Para las mentes obtusas, mercenarias de la superstición moderna, la causa de este resquebrajamiento de la institución familiar será fácilmente explicable en cada caso concreto, por el movimiento de las estrellas, por el mal de ojo o el “trabajo” con que el enemigo te ha “embromado” o simplemente porque estás empavado o salado. Siempre encontramos una excusa para echar la culpa de mis problemas al vecino. Todo con tal de no reconocer que la culpa es nuestra, por haber despreciado o renunciado a los milenarios valores familiares, que tienen mucho de bíblicos y cristianos y que hicieron de la familia esa minúscula e insustituible sociedad, recinto seguro y estable para el amor y para la vida humana desde su concepción hasta su muerte natural.

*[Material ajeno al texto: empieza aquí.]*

(** X2: The frame's load event cancels the load timer: once the event has been
    handled no load timer is pending, so no load timeout can follow it
    until the component is activated again. *)
Theorem load_event_cancels_load_timer w es f :
  pending (timeouts w) = [] →
  iframeOnload (run es w) = true →
  load_timers (step (IframeLoad f) (run es w)) = [] ∧
  ∀ id, load_times_out (Fire id) (step (IframeLoad f) (run es w)) = false.
Proof.
  intros Hp Hon. apply no_timers_load_slot in Hp as [Hslot _].
  apply (run_load_slot es) in Hslot.
  assert (Hnil : load_timers (step (IframeLoad f) (run es w)) = []).
  { simpl. rewrite Hon. unfold load_timers.
    destruct (handleIframeLoad_timeouts f (run es w)) as [-> _].
    by apply load_slot_cancel_handle. }
  split; [done|]. intros id. simpl. rewrite Hon.
  unfold take_due.
  destruct (find_timer id _) as [t|] eqn:Hf; [|done].
  case_bool_decide; [|done].
  destruct (timer_cb t) eqn:Hcb; try done.
  apply find_timer_Some in Hf as [Hin _].
  assert (Hl : t ∈ load_timers (step (IframeLoad f) (run es w))).
  { unfold load_timers. apply list_elem_of_filter. split.
    - unfold is_load_timer. by rewrite Hcb.
    - simpl. by rewrite Hon. }
  rewrite Hnil in Hl. by inversion Hl.
Qed.

Lemma load_event_cancels_load_timer_witness :
  load_timers
    (step (IframeLoad sample_iframe) (run activation sample_world)) = [].
Proof.
  refine (proj1 (load_event_cancels_load_timer sample_world activation
                   sample_iframe _ _)); vm_compute; reflexivity.
Defined.

(** ** Binding *)

(** X3: Rebinding to another component deregisters the old component before
    it registers the new one; rebinding to the same component calls the
    manager for neither. *)
Theorem rebinding_deregisters_before_registering w a b :
  lastComponentValue (ctrl w) = Some a →
  a ≠ b →
  didRegisterObservers (ctrl w) = true →
  application (ctrl w) = true →
  componentManager (env w) = true →
  (let w' := step (Bind (Some b)) w in
   log w' = log w ++ [DeregisterComponent a; RegisterComponent b] ∧
   promises w' = promises w ++ [AfterRegisterComponent] ∧
   component (ctrl w') = Some b ∧ lastComponentValue (ctrl w') = Some b) ∧
  (let w' := step (Bind (Some a)) w in
   log w' = log w ∧ promises w' = promises w ∧
   lastComponentValue (ctrl w') = Some a) ∧
  (let w' := step (Bind None) w in
   log w' = log w ++ [DeregisterComponent a] ∧ promises w' = promises w ∧
   lastComponentValue (ctrl w') = None).
Proof.
  intros Hl Hab Hd Happ Hcm.
  destruct w as [c t p vl io sl hr dobs lg ck e]; destruct c, e; simpl in *.
  subst. unfold onChanges. mstep. cbn.
  rewrite (bool_decide_eq_false_2 (Some a = Some b)) by congruence.
  rewrite (bool_decide_eq_false_2 (Some b = Some a)) by congruence.
  rewrite (bool_decide_eq_true_2 (Some a = Some a)) by done.
  cbn. repeat split. by rewrite <- app_assoc.
Qed.

Lemma rebinding_deregisters_before_registering_witness :
  log (step (Bind (Some 1)) (run activation sample_world))
  = log (run activation sample_world)
    ++ [DeregisterComponent 0; RegisterComponent 1].
Proof.
  refine (proj1 (proj1 (rebinding_deregisters_before_registering
    (run activation sample_world) 0 1 _ _ _ _ _)));
    first [vm_compute; reflexivity | intros ?; discriminate].
Defined.
(** A well-formed turn has one terminal callback, in last position. *)
Lemma one_terminal_last_count cs :
  cs <> [] ->
  one_terminal_last cs = true ->
  length (List.filter terminal cs) = 1 /\ terminal <$> last cs = Some true.
Proof.
  induction cs as [| c rest IH]; [congruence |]. intros _ Hwf.
  destruct rest as [| c' rest'].
  - cbn in Hwf |- *. now rewrite Hwf.
  - change (negb (terminal c) && one_terminal_last (c' :: rest') = true) in Hwf.
    apply andb_true_iff in Hwf as [Hc Hrest].
    destruct (IH ltac:(congruence) Hrest) as [Hcount Hlast].
    apply negb_true_iff in Hc.
    split.
    + cbn [List.filter]. rewrite Hc. exact Hcount.
    + exact Hlast.
Qed.

(** Once a callback has fired, the frames of the turn are exactly the
    frames of the callbacks: the fallback stays out. *)
Lemma post_messages_frames_fired w (streams : gmap string transport) req t :
  streams !! Http.session_id req = Some t ->
  mcp_callbacks w t req <> [] ->
  frames (trace (Http.post_messages w streams req))
  = map (fun c => (t, callback_frame c)) (mcp_callbacks w t req).
Proof.
  intros Hopen Hfired. rewrite (post_messages_open _ _ _ _ Hopen).
  destruct (mcp_callbacks w t req) as [| c rest]; [congruence |].
  destruct (mcp_settles w t req) as [[] | e];
    unfold trace; cbn [fst];
    exact (frames_of_callbacks t (c :: rest)).
Qed.

(** Without a callback, the only frame there can be is the fallback's. *)
Lemma post_messages_frames_silent w (streams : gmap string transport) req t :
  streams !! Http.session_id req = Some t ->
  mcp_callbacks w t req = [] ->
  frames (trace (Http.post_messages w streams req)) = []
  \/ exists reply,
      frames (trace (Http.post_messages w streams req))
      = [(t, assistant_frame reply true)].
Proof.
  intros Hopen Hsilent. rewrite (post_messages_open _ _ _ _ Hopen), Hsilent.
  destruct (mcp_settles w t req) as [[] | e]; [| now left].
  destruct (nonempty (trim (content_text req))); [| now left].
  destruct (result (runChatLLM w (content_text req))) as [reply | e];
    [right; now exists reply | now left].
Qed.
Lemma fetch_falsy fuel repo_link branch v1 v2 :
  truthy v1 = false -> truthy v2 = false ->
  forall path st,
    fetch_repository_contents remote urlparse_path fuel repo_link branch path v1 st
    = fetch_repository_contents remote urlparse_path fuel repo_link branch path v2 st.
Proof.
  intros H1 H2. induction fuel as [| fuel IH]; intros path st; [reflexivity | ].
  cbn [fetch_repository_contents].
  apply bind_ext. intros repo_path st0.
  apply bind_ext. intros response st1.
  apply bind_ext. intros _ st2.
  now apply fetch_items_falsy.
Qed.

(** X6.  Leaving [exclude_folders] out ([None]), passing an empty list and
    passing an empty string all fetch the same: nothing is excluded. *)
Theorem fetch_without_exclusions fuel repo_link branch path st :
  fetch_repository_contents remote urlparse_path fuel repo_link branch path
    PNone st
  = fetch_repository_contents remote urlparse_path fuel repo_link branch path
      (PList []) st
  /\ fetch_repository_contents remote urlparse_path fuel repo_link branch path
       (PStr "") st
     = fetch_repository_contents remote urlparse_path fuel repo_link branch
         path (PList []) st.
Proof. split; now apply fetch_falsy. Qed.

(** Distinct keys. *)
Lemma dict_set_NoDup d k v : NoDup (keys d) -> NoDup (keys (dict_set d k v)).
Proof.
  induction d as [| [k0 v0] d IH]; cbn; intros Hnd.
  - repeat constructor. intros [].
  - inversion Hnd as [| ? ? Hnotin Hnd']; subst.
    destruct (String.eqb_spec k0 k) as [-> | Hne]; cbn.
    + now constructor.
    + constructor; [ | now apply IH].
      rewrite keys_dict_set. intros [-> | Hin]; [congruence | contradiction].
Qed.

Lemma dict_update_NoDup other : forall d,
  NoDup (keys d) -> NoDup (keys (dict_update d other)).
Proof.
  unfold dict_update. induction other as [| [k v] other IH]; intros d Hnd.
  - exact Hnd.
  - cbn. apply IH. now apply dict_set_NoDup.
Qed.

Lemma fetch_items_NoDup (descend : string -> M W dict) exclude_folders items :
  (forall p st sub st', descend p st = (Ok sub, st') -> NoDup (keys sub)) ->
  forall files st files' st',
    NoDup (keys files) ->
    fetch_items remote descend exclude_folders items files st = (Ok files', st') ->
    NoDup (keys files').
Proof.
  intros Hd. induction items as [| item rest IH]; intros files st files' st' Hnd Hrun.
  - inversion Hrun; subst. exact Hnd.
  - cbn [fetch_items] in Hrun.
    destruct (String.eqb (i_type item) "dir").
    + destruct (skips_folder exclude_folders item); [eapply IH; eauto | ].
      unfold bind in Hrun.
      destruct (descend (i_path item) st) as [[sub | e] st1]; [ | discriminate].
      eapply IH; [ | exact Hrun]. now apply dict_update_NoDup.
    + destruct (String.eqb (i_type item) "file"); [ | eapply IH; eauto].
      unfold bind in Hrun.
      destruct (requests remote _ st) as [[r | e] st1]; [ | discriminate].
      eapply IH; [ | exact Hrun]. now apply dict_set_NoDup.
Qed.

La familia es algo tan entrañablemente humano que no debería depender de la religión o de la cultura, sino que tendría que funcionar siempre respetando el orden maravilloso que el Creador inscribió en nuestra naturaleza. Ella es la base de toda sociedad humana y su debilitamiento y descomposición es semejante a la de un cadáver maloliente, convirtiendo la sociedad en suciedad. De tal manera afecta a todo hombre desde que nace hasta que muere y engloba tantos aspectos de su existencia que éste no sería el lugar, ni yo la persona adecuada, para realizar un estudio profundo y cualificado sobre la candente situación familiar que nos rodea. Sin embargo, siempre a la luz de la fe y de los valores espirituales perennes, deseo proponer, de un modo sencillo pero no superficial, algunas orientaciones que puedan ser útiles a cualquiera que se acerque a estas líneas, puesto que soy consciente de que todos como padres, como hijos, como hermanos, etc. formamos parte de una familia. Y si alguno o alguna, por las tristes circunstancias de la vida, nunca ha podido sentirse hijo(a), ni hermano(a), ni esposo(a), ni padre o madre, habrá saboreado y seguramente lo estará haciendo lo difícil y dura que es una vida donde no hay familia o ésta no funciona. En menor o mayor medida este dolor es de muchos y en nuestra Venezuela no es sólo un problema de hoy y de ayer sino que viene de lejos. Es un círculo vicioso del que es difícil de escapar. De una familia inestable y problemática nacen y crecen unos hijos problemáticos e inestables que forman otras tantas familias inestables y así sucesivamente, sembrando de problemas todo el entramado social.

Es una urgencia que todos nos pongamos a trabajar en este sentido para levantar a la familia de su postración. Nadie puede permanecer indiferente. Ahí esta la raíz y la solución de muchos de nuestros problemas. La reconstrucción de una sociedad en decadencia va por ese camino, el futuro de la humanidad en paz se fragua en la familia.